Task: Find each line in the records below that contains the word "ipados", and copy it out.

Data for analysis:
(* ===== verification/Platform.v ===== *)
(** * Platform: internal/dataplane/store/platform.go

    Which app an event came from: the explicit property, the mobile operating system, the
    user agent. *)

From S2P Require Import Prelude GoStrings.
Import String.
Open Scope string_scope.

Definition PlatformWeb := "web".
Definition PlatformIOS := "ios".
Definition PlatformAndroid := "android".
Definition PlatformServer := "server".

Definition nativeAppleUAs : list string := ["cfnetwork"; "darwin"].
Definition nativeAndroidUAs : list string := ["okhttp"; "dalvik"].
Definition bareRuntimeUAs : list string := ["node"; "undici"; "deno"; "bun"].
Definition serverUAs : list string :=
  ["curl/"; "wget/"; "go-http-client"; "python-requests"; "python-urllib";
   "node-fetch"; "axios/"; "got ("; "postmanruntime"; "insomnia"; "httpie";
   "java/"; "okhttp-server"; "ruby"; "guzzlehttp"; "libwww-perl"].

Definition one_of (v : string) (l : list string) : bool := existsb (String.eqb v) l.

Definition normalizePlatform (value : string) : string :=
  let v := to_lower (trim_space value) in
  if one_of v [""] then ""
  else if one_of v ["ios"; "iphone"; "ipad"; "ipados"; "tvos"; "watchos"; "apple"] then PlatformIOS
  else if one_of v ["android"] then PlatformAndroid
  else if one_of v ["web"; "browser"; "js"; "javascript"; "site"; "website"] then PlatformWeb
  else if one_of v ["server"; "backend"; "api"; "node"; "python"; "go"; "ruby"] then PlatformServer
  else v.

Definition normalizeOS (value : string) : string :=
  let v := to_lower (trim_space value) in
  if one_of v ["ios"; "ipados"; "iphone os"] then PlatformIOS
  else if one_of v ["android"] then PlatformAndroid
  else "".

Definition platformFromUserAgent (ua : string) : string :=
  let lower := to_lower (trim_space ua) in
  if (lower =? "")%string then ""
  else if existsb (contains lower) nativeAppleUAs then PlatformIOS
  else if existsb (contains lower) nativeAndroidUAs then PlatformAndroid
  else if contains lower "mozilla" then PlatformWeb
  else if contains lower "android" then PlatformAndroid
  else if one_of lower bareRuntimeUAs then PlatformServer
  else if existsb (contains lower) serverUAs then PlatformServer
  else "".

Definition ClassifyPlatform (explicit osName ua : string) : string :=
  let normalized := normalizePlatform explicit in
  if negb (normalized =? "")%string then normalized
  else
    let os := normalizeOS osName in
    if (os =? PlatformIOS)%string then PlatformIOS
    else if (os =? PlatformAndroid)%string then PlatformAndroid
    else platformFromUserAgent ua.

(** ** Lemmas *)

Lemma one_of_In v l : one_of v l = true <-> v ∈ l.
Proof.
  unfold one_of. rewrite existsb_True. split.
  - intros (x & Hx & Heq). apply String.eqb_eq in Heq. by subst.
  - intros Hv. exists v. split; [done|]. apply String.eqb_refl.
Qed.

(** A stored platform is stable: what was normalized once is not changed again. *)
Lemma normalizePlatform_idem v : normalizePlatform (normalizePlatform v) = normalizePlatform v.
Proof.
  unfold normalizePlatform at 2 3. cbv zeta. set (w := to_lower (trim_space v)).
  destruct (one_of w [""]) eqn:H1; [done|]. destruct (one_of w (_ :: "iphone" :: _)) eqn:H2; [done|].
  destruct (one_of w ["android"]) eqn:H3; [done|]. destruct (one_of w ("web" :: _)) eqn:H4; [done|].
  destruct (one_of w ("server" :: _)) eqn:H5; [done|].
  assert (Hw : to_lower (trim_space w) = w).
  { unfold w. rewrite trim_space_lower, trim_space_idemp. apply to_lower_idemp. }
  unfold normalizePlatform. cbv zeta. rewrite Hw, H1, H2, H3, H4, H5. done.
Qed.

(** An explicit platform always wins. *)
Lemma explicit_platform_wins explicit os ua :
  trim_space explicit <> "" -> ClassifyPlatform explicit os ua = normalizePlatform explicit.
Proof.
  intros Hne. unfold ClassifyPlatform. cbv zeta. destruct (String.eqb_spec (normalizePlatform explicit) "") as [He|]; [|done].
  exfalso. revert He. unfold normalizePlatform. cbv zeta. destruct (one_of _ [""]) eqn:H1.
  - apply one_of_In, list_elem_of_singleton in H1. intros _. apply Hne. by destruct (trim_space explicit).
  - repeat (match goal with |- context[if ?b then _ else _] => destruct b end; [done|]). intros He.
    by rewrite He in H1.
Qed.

...

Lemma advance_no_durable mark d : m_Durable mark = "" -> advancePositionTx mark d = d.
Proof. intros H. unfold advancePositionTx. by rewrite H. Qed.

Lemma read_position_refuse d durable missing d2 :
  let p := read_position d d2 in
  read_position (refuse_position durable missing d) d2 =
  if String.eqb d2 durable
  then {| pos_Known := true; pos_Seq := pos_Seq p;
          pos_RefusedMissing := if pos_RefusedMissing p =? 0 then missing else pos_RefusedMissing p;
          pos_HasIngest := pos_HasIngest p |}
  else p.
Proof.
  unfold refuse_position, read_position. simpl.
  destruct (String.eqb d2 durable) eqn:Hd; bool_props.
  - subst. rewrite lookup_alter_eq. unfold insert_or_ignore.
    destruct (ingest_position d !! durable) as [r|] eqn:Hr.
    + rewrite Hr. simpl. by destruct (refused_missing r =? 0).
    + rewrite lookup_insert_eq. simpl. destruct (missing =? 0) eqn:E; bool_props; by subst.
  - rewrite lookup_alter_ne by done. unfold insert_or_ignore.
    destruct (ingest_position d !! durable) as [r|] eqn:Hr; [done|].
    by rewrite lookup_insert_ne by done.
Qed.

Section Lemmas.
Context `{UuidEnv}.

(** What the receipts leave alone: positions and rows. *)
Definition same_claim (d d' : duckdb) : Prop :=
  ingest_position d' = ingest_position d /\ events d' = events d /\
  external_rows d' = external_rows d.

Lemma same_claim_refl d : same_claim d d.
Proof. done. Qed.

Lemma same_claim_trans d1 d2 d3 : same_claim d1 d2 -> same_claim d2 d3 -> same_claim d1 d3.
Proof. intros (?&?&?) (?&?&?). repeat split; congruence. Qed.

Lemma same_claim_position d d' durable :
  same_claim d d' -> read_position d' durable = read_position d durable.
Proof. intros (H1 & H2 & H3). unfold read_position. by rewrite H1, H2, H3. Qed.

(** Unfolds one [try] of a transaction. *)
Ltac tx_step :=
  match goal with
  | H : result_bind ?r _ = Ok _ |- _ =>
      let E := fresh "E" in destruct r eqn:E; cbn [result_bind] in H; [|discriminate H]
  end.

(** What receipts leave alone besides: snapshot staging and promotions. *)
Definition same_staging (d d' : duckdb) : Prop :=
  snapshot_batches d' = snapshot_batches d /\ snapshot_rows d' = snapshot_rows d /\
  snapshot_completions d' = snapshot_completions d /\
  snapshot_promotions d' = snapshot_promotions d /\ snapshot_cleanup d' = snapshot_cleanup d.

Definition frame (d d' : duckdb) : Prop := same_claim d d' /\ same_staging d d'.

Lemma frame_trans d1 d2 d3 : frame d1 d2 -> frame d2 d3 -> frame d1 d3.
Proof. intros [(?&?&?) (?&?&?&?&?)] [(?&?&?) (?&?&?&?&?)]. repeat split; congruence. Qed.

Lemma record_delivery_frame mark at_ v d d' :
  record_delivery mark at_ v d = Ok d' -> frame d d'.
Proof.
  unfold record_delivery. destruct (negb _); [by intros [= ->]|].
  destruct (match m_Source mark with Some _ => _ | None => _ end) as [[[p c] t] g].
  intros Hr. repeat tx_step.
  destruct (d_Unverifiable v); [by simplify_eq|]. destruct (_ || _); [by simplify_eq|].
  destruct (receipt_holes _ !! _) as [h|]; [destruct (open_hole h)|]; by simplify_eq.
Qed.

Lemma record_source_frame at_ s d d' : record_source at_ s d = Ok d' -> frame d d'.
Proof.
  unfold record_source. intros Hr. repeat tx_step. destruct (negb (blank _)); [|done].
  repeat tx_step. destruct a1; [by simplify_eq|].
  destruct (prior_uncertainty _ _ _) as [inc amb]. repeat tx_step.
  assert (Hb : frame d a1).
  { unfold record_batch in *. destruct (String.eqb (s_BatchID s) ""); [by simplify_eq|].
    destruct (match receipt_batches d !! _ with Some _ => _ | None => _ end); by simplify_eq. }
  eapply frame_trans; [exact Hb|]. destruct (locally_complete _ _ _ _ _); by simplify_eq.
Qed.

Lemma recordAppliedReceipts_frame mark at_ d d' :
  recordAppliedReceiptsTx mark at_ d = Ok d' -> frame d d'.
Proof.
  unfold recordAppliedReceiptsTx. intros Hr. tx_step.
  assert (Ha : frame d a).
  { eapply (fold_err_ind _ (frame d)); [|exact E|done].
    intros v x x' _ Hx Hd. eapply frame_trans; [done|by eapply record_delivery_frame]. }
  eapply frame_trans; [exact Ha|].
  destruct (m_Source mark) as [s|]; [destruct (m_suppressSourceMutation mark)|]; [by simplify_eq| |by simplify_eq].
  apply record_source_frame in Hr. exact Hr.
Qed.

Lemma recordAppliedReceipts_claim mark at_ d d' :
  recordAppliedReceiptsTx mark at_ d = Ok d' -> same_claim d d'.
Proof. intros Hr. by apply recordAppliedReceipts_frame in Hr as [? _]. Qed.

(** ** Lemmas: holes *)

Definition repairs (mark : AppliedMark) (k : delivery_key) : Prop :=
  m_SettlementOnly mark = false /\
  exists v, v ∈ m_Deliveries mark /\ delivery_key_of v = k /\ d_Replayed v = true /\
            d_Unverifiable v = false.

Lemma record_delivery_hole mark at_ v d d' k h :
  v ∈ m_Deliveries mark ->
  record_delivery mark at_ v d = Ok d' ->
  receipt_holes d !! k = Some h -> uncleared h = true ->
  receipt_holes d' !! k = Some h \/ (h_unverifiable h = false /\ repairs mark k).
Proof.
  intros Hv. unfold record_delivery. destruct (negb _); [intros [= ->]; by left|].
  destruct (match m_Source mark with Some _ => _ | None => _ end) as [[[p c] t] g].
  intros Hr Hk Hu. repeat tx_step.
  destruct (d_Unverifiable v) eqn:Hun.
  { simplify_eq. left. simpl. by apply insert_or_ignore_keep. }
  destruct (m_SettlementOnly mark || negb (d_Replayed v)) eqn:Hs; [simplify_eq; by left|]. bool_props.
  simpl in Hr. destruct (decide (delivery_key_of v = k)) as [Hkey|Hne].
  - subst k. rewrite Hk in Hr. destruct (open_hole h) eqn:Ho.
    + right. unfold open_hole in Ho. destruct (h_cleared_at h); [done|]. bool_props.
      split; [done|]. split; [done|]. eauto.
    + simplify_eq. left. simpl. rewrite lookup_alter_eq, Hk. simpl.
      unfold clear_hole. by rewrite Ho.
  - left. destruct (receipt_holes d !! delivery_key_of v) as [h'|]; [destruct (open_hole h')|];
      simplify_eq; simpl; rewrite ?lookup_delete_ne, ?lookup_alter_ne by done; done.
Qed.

Solution for this problem:
  else if one_of v ["ios"; "iphone"; "ipad"; "ipados"; "tvos"; "watchos"; "apple"] then PlatformIOS
  if one_of v ["ios"; "ipados"; "iphone os"] then PlatformIOS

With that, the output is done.